When considering great novels, Ad Limina comes quickly to my mind. The story is a spectacular display of humanity. The writing was phenomenal; drawing its readers into a futurist world so easily it was almost unnoticeable.
The story begins when the first native bishop of Mars is called to go to Rome—to make the Ad Limina. On his journey, he is forced to use two very different transportation systems. In one he is tempted to use a modern drug/video enhancement experience to make the journey more palatable. He is also confronted by a strange event. A suicide with loose ends piques his curiosity. Soon, the bishop finds a fascist group that is determined to destroy one of the greatest nemeses to the Catholic faith—and indeed any ethical standard. This nemesis is science—science that has no bounds, that has long since disregarded the possibility of a soul in the things they manipulate. The bishop becomes privy to the horrors that occur when science abandons ethics in a reckless pursuit of becoming God. The mix of human and animal genetic material leads to the creation of intelligent life that wonders if it has a soul. The bishop of Mars thinks—“We are filling the emptiness with our emptiness.”

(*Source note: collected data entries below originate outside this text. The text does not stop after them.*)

(** * A shallow embedding of the PDF engine prototype (pdf.js, fonts.js)

    The development follows the JavaScript sources function by function:
    - [Stream] (pdf.js, lines 4-59): byte cursor and [find];
    - [Lexer] (pdf.js, lines 176-459): [ToHexDigit], [getName] and the
      command branch of [getObj];
    - [XRef.readXRefTable] (pdf.js, lines 641-718);
    - [Linearization] and the [PDFDoc.linearization] getter;
    - [Interpreter.interpretHelper] (pdf.js, lines 803-847);
    - [Type1Parser.decodeCharString] and [CFF.getOrderedCharStrings]
      (fonts.js).

    JavaScript strings are sequences of UTF-16 code units, numbers that
    the code treats as integers are [Z], the 32-bit operators ([|], [<<],
    [>>]) wrap explicitly, [undefined] is [None], and a thrown exception
    is an explicit outcome. *)

From Stdlib Require Import ZArith QArith_base List String Ascii Lia Bool Permutation Sorted.
From stdpp Require Import base option list gmap.
Import ListNotations.
Local Open Scope Z_scope.
#[local] Set Warnings "-register-all".

(** ** JavaScript values shared by all components *)

(** A JavaScript string: its UTF-16 code units. *)
Definition jsstring : Type := list Z.

(** [js "abc"] is the JavaScript string literal ["abc"]. *)
Definition js (s : string) : jsstring :=
  List.map (fun a => Z.of_N (N_of_ascii a)) (list_ascii_of_string s).

Definition jsstring_eqb (a b : jsstring) : bool :=
  bool_decide (a = b).

(** [ToInt32]: the wrap-around every bitwise operator applies first. *)
Definition ToInt32 (z : Z) : Z :=
  (z + 2147483648) mod 4294967296 - 2147483648.

(** [String.fromCharCode(x)]: [ToUint16] of the argument; [undefined]
    converts to NaN and then to code unit 0. *)
Definition fromCharCode (x : option Z) : Z :=
  match x with
  | Some v => v mod 65536
  | None => 0
  end.

(** [str += ch] where [ch] may be [undefined], which JavaScript renders
    as the nine characters of "undefined". *)
Definition append_char (str : jsstring) (ch : option Z) : jsstring :=
  match ch with
  | Some c => str ++ [c]
  | None => str ++ js "undefined"
  end.

(** ** String.prototype.indexOf and lastIndexOf (one argument) *)

Fixpoint isPrefix (needle str : jsstring) : bool :=
  match needle, str with
  | [], _ => true
  | _ :: _, [] => false
  | a :: needle', b :: str' => (a =? b) && isPrefix needle' str'
  end.

Fixpoint indexOf_from (k : Z) (str needle : jsstring) : Z :=
  if isPrefix needle str then k
  else match str with
       | [] => -1
       | _ :: str' => indexOf_from (k + 1) str' needle
       end.

Definition indexOf (str needle : jsstring) : Z := indexOf_from 0 str needle.

Fixpoint lastIndexOf_from (k : Z) (str needle : jsstring) : Z :=
  match str with
  | [] => if isPrefix needle [] then k else -1
  | _ :: str' =>
      let r := lastIndexOf_from (k + 1) str' needle in
      if r =? -1 then (if isPrefix needle str then k else -1) else r
  end.

Definition lastIndexOf (str needle : jsstring) : Z :=
  lastIndexOf_from 0 str needle.

(** [occurs_at str needle k]: [needle] occurs in [str] starting at
    offset [k]. *)
Definition occurs_at (str needle : jsstring) (k : Z) : Prop :=
  exists pre post : jsstring,
    str = pre ++ needle ++ post /\ Z.of_nat (List.length pre) = k.

(** ** Stream (pdf.js, lines 4-59) *)

Module Stream.

Record t := mk { bytes : list Z; pos : Z }.

(** [get length()] *)
Definition length (s : t) : Z := Z.of_nat (List.length (bytes s)).

(** [bytes[p]]: [undefined] outside the array. *)
Definition byteAt (s : t) (p : Z) : option Z :=
  if p <? 0 then None else nth_error (bytes s) (Z.to_nat p).

Definition lookChar (s : t) : option Z :=
  if length s <=? pos s then None
  else Some (fromCharCode (byteAt s (pos s))).

Definition getChar (s : t) : option Z * t :=
  (lookChar s, mk (bytes s) (pos s + 1)).

Definition putBack (s : t) : t := mk (bytes s) (pos s - 1).
Definition skipChar (s : t) : t := mk (bytes s) (pos s + 1).
Definition skip (n : Z) (s : t) : t := mk (bytes s) (pos s + n).
Definition reset (s : t) : t := mk (bytes s) 0.

(** The loop [for (n = 0; n < limit; ++n) str += this.getChar()]. *)
Fixpoint find_read (n : nat) (s : t) (str : jsstring) : jsstring * t :=
  match n with
  | O => (str, s)
  | S n' =>
      let '(ch, s1) := getChar s in
      find_read n' s1 (append_char str ch)
  end.

Definition find (needle : jsstring) (limit : Z) (backwards : bool) (s : t)
  : bool * t :=
  let len := length s in
  let pos0 := pos s in
  let limit := if len <? pos0 + limit then len - pos0 else limit in
  let '(str, s1) := find_read (Z.to_nat limit) s [] in
  let s2 := mk (bytes s1) pos0 in
  let index := if backwards then lastIndexOf str needle
               else indexOf str needle in
  if index =? -1 then (false, s2)
  else (true, mk (bytes s2) (pos s2 + index)).

(** The characters of the search window, read off the byte array
    without running the loop: at most [limit] characters from the
    current position, cut at the end of the data. *)
Definition window (s : t) (limit : Z) : jsstring :=
  List.map (fun i => fromCharCode (byteAt s (pos s + Z.of_nat i)))
           (seq 0 (Z.to_nat (Z.min limit (length s - pos s)))).

End Stream.

(** ** Exceptions and numbers *)

(** What a JavaScript statement can end in besides a value. *)
Inductive exn : Type :=
| TypeError (what : string)
| ReferenceError (name : string)
| FatalError (what : string).

Inductive outcome (A : Type) : Type :=
| Ok (a : A)
| Throw (e : exn).
Arguments Ok {A} a.
Arguments Throw {A} e.

(** A JavaScript number as far as the code needs it: an integer or NaN. *)
Inductive jsnum : Type :=
| Num (z : Z)
| NaN.

(** [ToInt32] on a number: NaN converts to 0. *)
Definition jsnum_ToInt32 (n : jsnum) : Z :=
  match n with
  | Num z => ToInt32 z
  | NaN => 0
  end.

(** [a << k] *)
Definition js_shl (a : jsnum) (k : Z) : Z :=
  ToInt32 (Z.shiftl (jsnum_ToInt32 a) (k mod 32)).

(** [a >> k] *)
Definition js_shr (a : jsnum) (k : Z) : Z :=
  Z.shiftr (jsnum_ToInt32 a) (k mod 32).

(** [a | b] *)
Definition js_or (a b : jsnum) : Z :=
  Z.lor (jsnum_ToInt32 a) (jsnum_ToInt32 b).

(** [a - b] and [a + b] on numbers *)
Definition js_sub (a b : jsnum) : jsnum :=
  match a, b with
  | Num x, Num y => Num (x - y)
  | _, _ => NaN
  end.

Definition js_add (a b : jsnum) : jsnum :=
  match a, b with
  | Num x, Num y => Num (x + y)
  | _, _ => NaN
  end.

(** [x == -1] and [x != -1] on a number: NaN equals nothing. *)
Definition js_eq_num (a : jsnum) (v : Z) : bool :=
  match a with
  | Num x => x =? v
  | NaN => false
  end.

(** A value read from an array slot that may be missing. *)
Definition num_of_slot (o : option Z) : jsnum :=
  match o with
  | Some z => Num z
  | None => NaN
  end.

(** ** Lexer (pdf.js, lines 176-459) *)

Module Lexer.

(** A '1' in this array means the character is white space.  A '1' or
    '2' means the character ends a name or command. *)
Definition specialChars_table : list Z :=
  [ 1; 0; 0; 0; 0; 0; 0; 0; 0; 1; 1; 0; 1; 1; 0; 0;   (* 0x *)
    0; 0; 0; 0; 0; 0; 0; 0; 0; 0; 0; 0; 0; 0; 0; 0;   (* 1x *)
    1; 0; 0; 0; 0; 2; 0; 0; 2; 2; 0; 0; 0; 0; 0; 2;   (* 2x *)
    0; 0; 0; 0; 0; 0; 0; 0; 0; 0; 0; 0; 2; 0; 2; 0;   (* 3x *)
    0; 0; 0; 0; 0; 0; 0; 0; 0; 0; 0; 0; 0; 0; 0; 0;   (* 4x *)
    0; 0; 0; 0; 0; 0; 0; 0; 0; 0; 0; 2; 0; 2; 0; 0;   (* 5x *)
    0; 0; 0; 0; 0; 0; 0; 0; 0; 0; 0; 0; 0; 0; 0; 0;   (* 6x *)
    0; 0; 0; 0; 0; 0; 0; 0; 0; 0; 0; 2; 0; 2; 0; 0;   (* 7x *)
    0; 0; 0; 0; 0; 0; 0; 0; 0; 0; 0; 0; 0; 0; 0; 0;   (* 8x *)
    0; 0; 0; 0; 0; 0; 0; 0; 0; 0; 0; 0; 0; 0; 0; 0;   (* 9x *)
    0; 0; 0; 0; 0; 0; 0; 0; 0; 0; 0; 0; 0; 0; 0; 0;   (* ax *)
    0; 0; 0; 0; 0; 0; 0; 0; 0; 0; 0; 0; 0; 0; 0; 0;   (* bx *)
    0; 0; 0; 0; 0; 0; 0; 0; 0; 0; 0; 0; 0; 0; 0; 0;   (* cx *)
    0; 0; 0; 0; 0; 0; 0; 0; 0; 0; 0; 0; 0; 0; 0; 0;   (* dx *)
    0; 0; 0; 0; 0; 0; 0; 0; 0; 0; 0; 0; 0; 0; 0; 0;   (* ex *)
    0; 0; 0; 0; 0; 0; 0; 0; 0; 0; 0; 0; 0; 0; 0; 0 ]. (* fx *)

(** [specialChars[ch.charCodeAt(0)]]; a missing slot ([undefined])
    behaves as 0 under [!] and [!= 1], the only uses. *)
Definition specialChars (c : Z) : Z :=
  if c <? 0 then 0 else nth (Z.to_nat c) specialChars_table 0.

And yet is this fascist entity, relentless on its course to destroy the world—to purify it—any better? When the bishop is invited to visit the dictator, he finds the answer is no. One would think humanity would learn its lesson well from the dictators Hitler and Mussolini and the nightmares they conjured. But humanity is apt to revisit even their most fatal mistakes.
Ad Limina is a story worth reading. In its pages we look at humanity in the future—falling for old foibles yet again. We see even upright people struggling against the temptations of a world that has forgotten God. Still we glimpse incredible faithfulness—a bishop of a Catholic flock on Mars that remains true… a bishop that remembers that God will be with us even to the end of the ages.